The second half of the book, comprised of 25 issues of The Mighty World of Marvel and Captain Britain, along with a handful of US Marvel comics appearances (New Mutants and X-Men annuals, the previously mentioned Captain America issues), remains pretty consistent even when the writing duties jump around a bit.

I believe there is just one thing missing from the collection: There is a reference in Captain America #305 where Cap thinks, “That doesn’t look like the Captain Britain I’ve met before – ” and it references ROM #65. I know there are rights issues to the ROM property, so it makes sense that issue isn’t included.

The bonus material is an everything-and-the-kitchen-sink approach that befits an omnibus. Alan Davis’ character and costume designs, scripts, pin-ups and posters, back-up stories, all the covers of all the issues and previous collections that contained any of these stories, a Grant Morrison story and a Chris Claremont essay, and even reproductions of both covers offered for this omnibus are presented here.

Despite the nuts and bolts of the packaging falling well short of the expectations set by the collection’s label and price tag, the Captain Britain Omnibus is an incredibly entertaining read and can be recommended on the strength Marvel UK model it exhibits.

Monday, December 7, 2009

An Embarrassing Confession

I love Jeff Parker’s work. Perusing his comic book resume is a venerable list of comics that pepper my personal collection. But I think I am the only comic fan I know who isn’t completely smitten with Agents of Atlas. I want to like it – hell, I want to love it! – but it just hasn’t clicked with me.

As someone who has flirted with music journalism, I would say a negative review is one of the toughest things to write. It’s easy to gush about stuff you enjoy, but to put together a thoughtful negative review is always challenging. First, you don’t want to come off like you’re just piling on or being vindictive or just ranting to hear your own voice. Second, you don’t want to be disrespectful to the artist or creator.

Chris Marshall recently praised the Agents of Atlas hardcover collections on Collected Comics Library. All of my comic book fan friends gush over the book. I had dinner with Dave Wachter the other night, and as you would expect to happen when two comic fans get together, the conversation eventually turned to what we have enjoyed reading lately. And what title was Dave quick to say: Agents of Atlas. So still I remain, the only person I know with whom that book and team hasn’t connected.

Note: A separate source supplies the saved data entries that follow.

Lemma array_take pa h i j t v :
  owner h (slot t) = Some (mkPown j t v true) -> array_ok pa h ->
  array_ok (<[slot t := 0]> pa) (h ++ [HLin i (TakePtr t v)]).
Proof.
  intros Ho Ha. apply (array_set pa h i _ t None); [done|done| |done|done].
  intros u w Hu [Hin|?]; [|done]. destruct (ao_pub _ _ Ha u w Hin) as [[j' Hj]|]; [|auto].
  rewrite Hu, Ho in Hj. simplify_eq. auto.
Qed.

Lemma array_word pa h t w :
  array_ok pa h -> owner h (slot t) = w -> pa !!! slot t = own_ptr w.
Proof.
  intros Ha <-. apply (ao_ptr _ _ Ha). rewrite (ao_len _ _ Ha). apply slot_of_lt, scqp_ring.
Qed.

Lemma array_put pa h i t p :
  owner h (slot t) = Some (mkPown i t p false) -> array_ok pa h ->
  array_ok pa (h ++ [HLin i (PutAt t p)]).
Proof.
  intros Ho Ha. destruct (ao_own _ _ Ha _ _ Ho) as [Hp _].
  rewrite <- (list_insert_total_id pa (slot t)). rewrite (array_word _ _ _ _ Ha Ho).
  apply (array_set pa h i _ t (Some (mkPown i t p true))); [done| | | |done].
  - by intros w [= <-].
  - intros u v Hu [Hin|[= -> ->]]; [|by left; exists i].
    destruct (ao_pub _ _ Ha u v Hin) as [[j Hj]|]; [|auto]. by rewrite Hu, Ho in Hj.
  - by intros u v [= -> _].
Qed.

Lemma array_zero pa h t : array_ok pa h -> pa !!! slot t = 0 -> owner h (slot t) = None.
Proof.
  intros Ha Hz. destruct (owner h (slot t)) as [w|] eqn:Ho; [|done].
  rewrite (array_word _ _ _ _ Ha Ho) in Hz. simpl in Hz. apply (ao_own _ _ Ha) in Ho as [? _]. lia.
Qed.

(** The thread that owns the word of a slot may change it. *)
Lemma grant_set j s s' h e t o :
  owner1 (owner h) (HLin j e) = (fun x => if decide (x = slot t) then o else owner h x) ->
  (forall i u p, owner h (slot t) = Some (mkPown i u p false) -> i = j) ->
  scqp_grant j (s, h) (s', h ++ [HLin j e]).
Proof.
  intros He Ho _ x i u p Hij Hx. simpl in *. destruct (owner_set h j e t o He) as [_ Ho'].
  destruct (decide (x = slot t)) as [->|Hne]; [by destruct Hij; apply (Ho i u p)|by rewrite Ho'].
Qed.

(** ** Slots of indices *)
Section index_mode.
Hypothesis (Hfb : fb = true).

Lemma slot_small t : Z.of_nat (slot t) <> kEmptyIndex /\ (slot t < Z.to_nat n)%nat.
Proof.
  pose proof (size_lit k Hk). pose proof (slot_of_lt n t scqp_ring). unfold kEmptyIndex, two64. lia.
Qed.

Lemma enci_words t c : cell_wf c ->
  unpack_cycle (cycle_flags (enci (slot t) c)) = cyc c /\
  unpack_is_safe (cycle_flags (enci (slot t) c)) = safe c /\
  ((index_or_ptr (enci (slot t) c) =? kEmptyIndex) = true /\ val c = None \/
   (index_or_ptr (enci (slot t) c) =? kEmptyIndex) = false /\
   index_or_ptr (enci (slot t) c) = Z.of_nat (slot t) /\ exists v, val c = Some v).
Proof.
  intros Hc. split_and!; [by apply word_cycle|by apply word_safe|]. unfold enci. simpl.
  destruct (val c) as [v|]; [right|left; by rewrite Z.eqb_refl].
  split_and!; [|done|by eexists]. apply Z.eqb_neq, slot_small.
Qed.

Lemma enci_same t c d : cell_wf c -> cell_wf d -> enci (slot t) c = enci (slot t) d ->
  cyc c = cyc d /\ safe c = safe d /\ (val c = None <-> val d = None).
Proof.
  intros Hc Hd E. destruct (enci_words t c Hc) as (H1 & H2 & H3), (enci_words t d Hd) as (H4 & H5 & H6).
  rewrite <- H1, <- H2, E, H4, H5. rewrite E in H3. split_and!; [done|done|].
  destruct H3 as [[? ->]|(? & _ & v & ->)], H6 as [[? ->]|(? & _ & v' & ->)]; try done; congruence.
Qed.

Lemma enci_older t c : cell_wf c ->
  (if index_or_ptr (enci (slot t) c) =? kEmptyIndex
   then mkEntry (pack_cycle_flags (t / n) (unpack_is_safe (cycle_flags (enci (slot t) c)))) kEmptyIndex
   else mkEntry (pack_cycle_flags (unpack_cycle (cycle_flags (enci (slot t) c))) false)
          (index_or_ptr (enci (slot t) c)))
  = enci (slot t) (older n t c).
Proof.
  intros Hc. destruct (enci_words t c Hc) as (-> & -> & [[-> Hv]|(-> & -> & v & Hv)]);
    unfold older; by rewrite Hv.
Qed.

Lemma inv_entry_i s h t : scqp_inv s h ->
  exists cells, Forall cell_wf cells /\ ring_inv n cells (head_ s) (tail_ s) h /\
    enc_list enci (entries_i_ s) cells /\ array_ok (ptr_array_ s) h /\
    cell_wf (cells !!! slot t) /\ entries_i_ s !!! slot t = enci (slot t) (cells !!! slot t).
Proof.
  intros [(cells & Hsl & Hw & HI) _]. pose proof (pcells_lookup _ _ _ _ t Hw HI) as [Hc Hlt].
  unfold slots_ok in *. rewrite Hfb in *. destruct Hsl as [He Ha]. exists cells.
  split_and!; try done. by apply He.
Qed.

(** A write to the slot of [t] that makes a step of the protocol. *)
Lemma inv_write_i s h h' t cells d :
  scqp_inv s h -> Forall cell_wf cells -> enc_list enci (entries_i_ s) cells -> cell_wf d ->
  array_ok (ptr_array_ s) h' -> (takes_ok h' /\ gets_inside h') ->
  ring_inv n (<[slot t := d]> cells) (head_ s) (tail_ s) h' ->
  scqp_inv (set_entry_i (slot_index n bt t) (enci (slot t) d) s) h'.
Proof.
  intros [_ [_ Hb]] Hw He Hd Ha Hh HR. split; [|split; done].
  exists (<[slot t := d]> cells). split_and!; [|by apply Forall_insert|done].
  unfold slots_ok, set_entry_i. rewrite Hfb. simpl. rewrite scqp_slot_index_eq by done.
  split; [by apply enc_list_insert|done].
Qed.

(** A write to the word of [t] in the array, with an event that is not one of
    the ring. *)
Lemma inv_write_ptr s h i e t p :
  scqp_inv s h -> ~ tick e -> array_ok (<[slot t := p]> (ptr_array_ s)) (h ++ [HLin i e]) ->
  (forall u v, e = TakePtr u v -> PutAt u v ∈ events h /\ HLin i (TakeHead u) ∈ h) ->
  scqp_inv (set_ptr (Z.of_nat (slot t)) p s) (h ++ [HLin i e]).
Proof.
  intros [(cells & Hsl & Hw & HR) [[Ht Hg] Hb]] He Ha Htake. split; [|split; [split|done]].
  - exists cells. unfold slots_ok, set_ptr in *. rewrite Hfb in *. simpl. rewrite Nat2Z.id.
    split; [split; [apply Hsl|done]|]. split; [done|by apply ring_ghost].
  - apply takes_ok_snoc; [|done]. intros j u v [= <- He']. by apply Htake.
  - apply gets_inside_snoc; [|done]. intros j u v [= _ ->]. by destruct He.
Qed.

Lemma cas_ptr_array_eq t p q s :
  cas_ptr_array (slot_index n bt t) p q s =
  if decide (ptr_array_ s !!! slot t = p) then (set_ptr (Z.of_nat (slot t)) q s, true) else (s, false).
Proof.
  unfold cas_ptr_array, atomic_compare_exchange_ptr, set_ptr. rewrite scqp_slot_index_eq, Nat2Z.id by done.
  destruct (Z.eqb_spec (ptr_array_ s !!! slot t) p); case_decide; try done.
  by rewrite list_insert_total_id, set_slots_id.
Qed.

But the conversation with Dave may have finally helped me realize why I'm not digging the book. Dave raved that he loved how it combined noir with super heroes with espionage with ’50s style sensibilities, and I think that might be it... for me, the book suffers from an identity crisis. And maybe it’s because I love Ed Brubaker and Matt Fraction’s Immortal Iron Fist so much, but Agents of Atlas also feels like, at its heart, it treads a little too close to that same Eastern mysticism territory.

My favorite issues of the series have been the ones where folks like the Hulk and Captain America and Namor have guested. I genuinely feel horrible that I don’t like this book, like there is something wrong with my comic tastes that this creation by a writer I admire and an artist I enjoy, that this team of eclectic characters who seem right up my alley, that this mix of genres I love is somehow not clicking for me.

Obviously my opinion is firmly in the minority, and that’s ok. I’m not trying to sway anyone from enjoying Agents of Atlas. And I certainly don’t mean any disrespect to the creator because I love most everything of Parker’s I read, I love the work of the artists that bring his writing to life, and every interaction I’ve had with Parker via Twitter has been great. Heck, in spite of never really falling in love with the book, I purchased all 11 issues of the second volume along with the X-Men vs. Agents of Atlas two-issue mini. I just have found that – machinegun wielding, kick-ass Gorilla-Man aside – Agents of Atlas just isn’t my thing. Sorry.